Ahead of the upcoming general elections next year, political parties have been called upon to proactive to embrace strategic thinking in their quest to enhance development and welfare of the ordinary citizens.
This call was made by the Executive Director of Ghana Centre for Democratic Development Professor Henry Kwasi Prempeh in Accra.
Interestly, strategic thinking is a process that defines the manner in which people think about, assess, view, and create the future for themselves and others. Strategic thinking is an extremely effective and valuable tool.
Speaking as a panel member at a forum to mark the International Democracy Day organised by his institution, CDD-Ghana, Prof Prempeh revealed that, political parties are regarded as an organisational set up for hard thinking that drives development, and if their manifestoes were gradually becoming important, then there was a need to use it as a vehicle for getting citizens’ inputs.
Meanwhile, International Democracy Day which was established through a resolution passed by the United Nations General Assembly in 2007 to encourage governments to strengthen and consolidate democracy is celebrated around the world on 15th September each year.
The forum, held under the theme: “Making Democracy Work for the People”, was part of the Centre’s contribution towards promoting a democratic society that peruses and delivers on inclusive development; and as well intended to trigger conversations about some very important policy issues.
Recounting how in the past, manifestoes did not use to matter very much to people as political parties just threw anything in to win an election and afterwards, do contrary to what is in their manifestos, Prof Prempeh indicated that, political parties are gradually realizing that they are roughly equally matched in their strongholds.
“Political parties have come to the realization that, their strong holds only can not make them win, hence have to appeal to some other marginal constituencies in order to win elections; stating that they have started drawing manifestoes that appealed to people”, he asserted.
“And when they come into office, now you see that gradually they are trying to actually use the manifesto as a governing document “, he stressed.
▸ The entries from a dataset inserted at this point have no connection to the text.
(* ===== verification/Net.v ===== *)
(** * The network manager ([kernel/src/net/mod.rs])

    The handlers for received packets and the operations behind the socket
    system calls.  The state is the [NetworkManager] together with what it
    touches of its surroundings: the transmit queue of the network card
    ([push_eth_frame_to_tx_queue] in [device/rtl8139.rs], behind a lock that may
    be taken) and the uptime ([device/local_apic_timer.rs]). *)
From Stdlib Require Import ZArith Lia.
From stdpp Require Import base gmap list strings.
From S2P Require Import Prelude KError Packet Socket.

(** ** Definitions *)

Definition GATEWAY_ADDR : Ipv4Addr := (10, 0, 2, 2).
Definition LOCAL_ADDR : Ipv4Addr := (10, 0, 2, 15).
Definition SUBNET_MASK : Ipv4Addr := (255, 255, 255, 0).

Definition masked (a : Ipv4Addr) : Ipv4Addr :=
  let '(a0, a1, a2, a3) := a in
  let '(m0, m1, m2, m3) := SUBNET_MASK in
  (Z.land a0 m0, Z.land a1 m1, Z.land a2 m2, Z.land a3 m3).

Definition target_ip (my_ip dst_ip : Ipv4Addr) : Ipv4Addr :=
  if bool_decide (masked my_ip = masked dst_ip) then dst_ip else GATEWAY_ADDR.

(** An ARP entry: the address, or none yet, and the time of the last request
    or reply (in nanoseconds). *)
Abbreviation ArpTable := (gmap Ipv4Addr (option EthernetAddress * Z)).

Record NetworkManager := MkNet {
  nm_my_ipv4_addr : Ipv4Addr;
  nm_my_mac_addr : option EthernetAddress;
  nm_arp_table : ArpTable;
  nm_socket_table : SocketTable;
  (* the surroundings *)
  nm_tx_queue : list EthernetFrame;
  nm_tx_locked : bool;
  nm_uptime : Z
}.

Definition NetworkManager_new (ipv4_addr : Ipv4Addr) : NetworkManager :=
  {| nm_my_ipv4_addr := ipv4_addr; nm_my_mac_addr := None; nm_arp_table := ∅;
     nm_socket_table := SocketTable_new; nm_tx_queue := []; nm_tx_locked := false; nm_uptime := 0 |}.

Definition set_my_mac_addr (mac_addr : EthernetAddress) (n : NetworkManager) : NetworkManager :=
  {| nm_my_ipv4_addr := nm_my_ipv4_addr n; nm_my_mac_addr := Some mac_addr;
     nm_arp_table := nm_arp_table n; nm_socket_table := nm_socket_table n;
     nm_tx_queue := nm_tx_queue n; nm_tx_locked := nm_tx_locked n; nm_uptime := nm_uptime n |}.
Definition set_arp_table (m : ArpTable) (n : NetworkManager) : NetworkManager :=
  {| nm_my_ipv4_addr := nm_my_ipv4_addr n; nm_my_mac_addr := nm_my_mac_addr n;
     nm_arp_table := m; nm_socket_table := nm_socket_table n;
     nm_tx_queue := nm_tx_queue n; nm_tx_locked := nm_tx_locked n; nm_uptime := nm_uptime n |}.
Definition set_socket_table (t : SocketTable) (n : NetworkManager) : NetworkManager :=
  {| nm_my_ipv4_addr := nm_my_ipv4_addr n; nm_my_mac_addr := nm_my_mac_addr n;
     nm_arp_table := nm_arp_table n; nm_socket_table := t;
     nm_tx_queue := nm_tx_queue n; nm_tx_locked := nm_tx_locked n; nm_uptime := nm_uptime n |}.
Definition set_tx_queue (q : list EthernetFrame) (n : NetworkManager) : NetworkManager :=
  {| nm_my_ipv4_addr := nm_my_ipv4_addr n; nm_my_mac_addr := nm_my_mac_addr n;
     nm_arp_table := nm_arp_table n; nm_socket_table := nm_socket_table n;
     nm_tx_queue := q; nm_tx_locked := nm_tx_locked n; nm_uptime := nm_uptime n |}.

(** An operation on the socket table. *)
Definition on_table {A} (m : SR SocketTable A) : SR NetworkManager A :=
  fun n => let '(r, t) := m (nm_socket_table n) in (r, set_socket_table t n).

(** [self.socket_table.socket_mut_by_id(id)?.inner_tcp_mut()?] and an operation
    through it. *)
Definition on_tcp {A} (id : Z) (m : SR TcpSocket A) : SR NetworkManager A :=
  on_table (socket_mut_by_id id (with_tcp m)).

Definition no_context (c : string) : Error_ := with_context NotFound c.

Definition my_mac_addr : SR NetworkManager EthernetAddress :=
  let! n := sget in
  slift (ok_or (with_context NotInitialized "MAC address") (nm_my_mac_addr n)).

(** [device::rtl8139::push_eth_frame_to_tx_queue] *)
Definition push_eth_frame_to_tx_queue (f : EthernetFrame) : SR NetworkManager unit :=
  let! n := sget in
  if nm_tx_locked n then serr (error_into Locked)
  else sput (set_tx_queue (nm_tx_queue n ++ [f]) n).

Definition send_eth_payload (payload : EthernetPayload) (dst_mac_addr : EthernetAddress)
    (eth_type : EthernetType) : SR NetworkManager unit :=
  let payload_vec := EthernetPayload_to_vec payload in
  let! src_mac_addr := my_mac_addr in
  push_eth_frame_to_tx_queue (EthernetFrame_new_with dst_mac_addr src_mac_addr eth_type payload_vec).

Definition send_arp_packet (op : ArpOperation) (sender_eth_addr : EthernetAddress)
    (sender_ipv4_addr : Ipv4Addr) (target_eth_addr : EthernetAddress) (target_ipv4_addr : Ipv4Addr)
  : SR NetworkManager unit :=
  let packet := ArpPacket_new_with op sender_eth_addr sender_ipv4_addr target_eth_addr target_ipv4_addr in
  send_eth_payload (ArpPayload packet) target_eth_addr EthArp.

(** [*last_req + Duration::from_millis(1000)]; a [Duration] holds [2^64] seconds. *)
Definition NANOS_PER_SEC : Z := 1000000000.
Definition duration_add (a b : Z) : Result Z :=
  if a + b <? 2 ^ 64 * NANOS_PER_SEC then Ok (a + b) else Panic.

Definition resolve_mac_addr (ipv4_addr : Ipv4Addr) : SR NetworkManager (option EthernetAddress) :=
  let! n := sget in
  let now := nm_uptime n in
  let request :=
    let! mac := my_mac_addr in
    let! n := sget in
    do! send_arp_packet ArpRequest mac (nm_my_ipv4_addr n) EthernetAddress_broadcast ipv4_addr in
    sret None in
  match nm_arp_table n !! ipv4_addr with
  | Some (Some mac, _) => sret (Some mac)
  | Some (None, last_req) =>
      let! deadline := slift (duration_add last_req NANOS_PER_SEC) in
      if now <? deadline then sret None
      else
        do! sput (set_arp_table (<[ipv4_addr := (None, now)]> (nm_arp_table n)) n) in
        request
  | None =>
      do! sput (set_arp_table (<[ipv4_addr := (None, now)]> (nm_arp_table n)) n) in
      request
  end.

(** The end of every transmission: resolve the next hop, then queue the frame. *)
Definition send_ipv4 (ipv4_packet : Ipv4Packet) (dst_addr : Ipv4Addr) : SR NetworkManager unit :=
  let! n := sget in
  let target := target_ip (nm_my_ipv4_addr n) dst_addr in
  let! mac := resolve_mac_addr target in
  let! dst_mac_addr := slift (ok_or (no_context "MAC address") mac) in
  send_eth_payload (IpPayload ipv4_packet) dst_mac_addr EthIpv4.

(** A TCP segment to a peer: checksum, IPv4 packet and its checksum. *)
Definition tcp_to_ipv4 (my dst_addr : Ipv4Addr) (packet : TcpPacket) : Result Ipv4Packet :=
  let? packet := TcpPacket_calc_checksum_with_ipv4 packet my dst_addr in
  let? ipv4_packet := Ipv4Packet_new_with 0x45 0 0 0 Tcp my dst_addr (TcpPayload packet) in
  Ok (Ipv4Packet_calc_checksum ipv4_packet).

Definition udp_to_ipv4 (my dst_addr : Ipv4Addr) (packet : UdpPacket) : Result Ipv4Packet :=
  let? packet := UdpPacket_calc_checksum_with_ipv4 packet my dst_addr in
  let? ipv4_packet := Ipv4Packet_new_with 0x45 0 0 0 Udp my dst_addr (UdpPayload packet) in
  Ok (Ipv4Packet_calc_checksum ipv4_packet).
Meanwhile,Dr Lloyd Adu Amoah, Founding Director of the Centre for Asian Studies at the University of Ghana, who was also on the panel was of the view that, political parties should become less of election machines and become agents of development.
“The parties go to sleep because the election becomes the main focus and when power is won, the attention now shifts to who gets what within the party; the effect is that they lose focus on their expected role in the development process,” he opined.
Therefore called for a reconfiguration of the total mindset and philosophy of political parties in Ghana.
On her part, Madam Kinna Likimani, Director of Monitoring and Evaluation and Special Programmes at Odekro explained that, Ghanaians need to spend some time deliberating on Civic Ghana, adding that “we are not going to get the country and democracy that we want unless we engage”.
Adding that, engaging with the civic structure could mean doing some work with civil society organisations and attending assembly meetings to be able to inform the decision making process.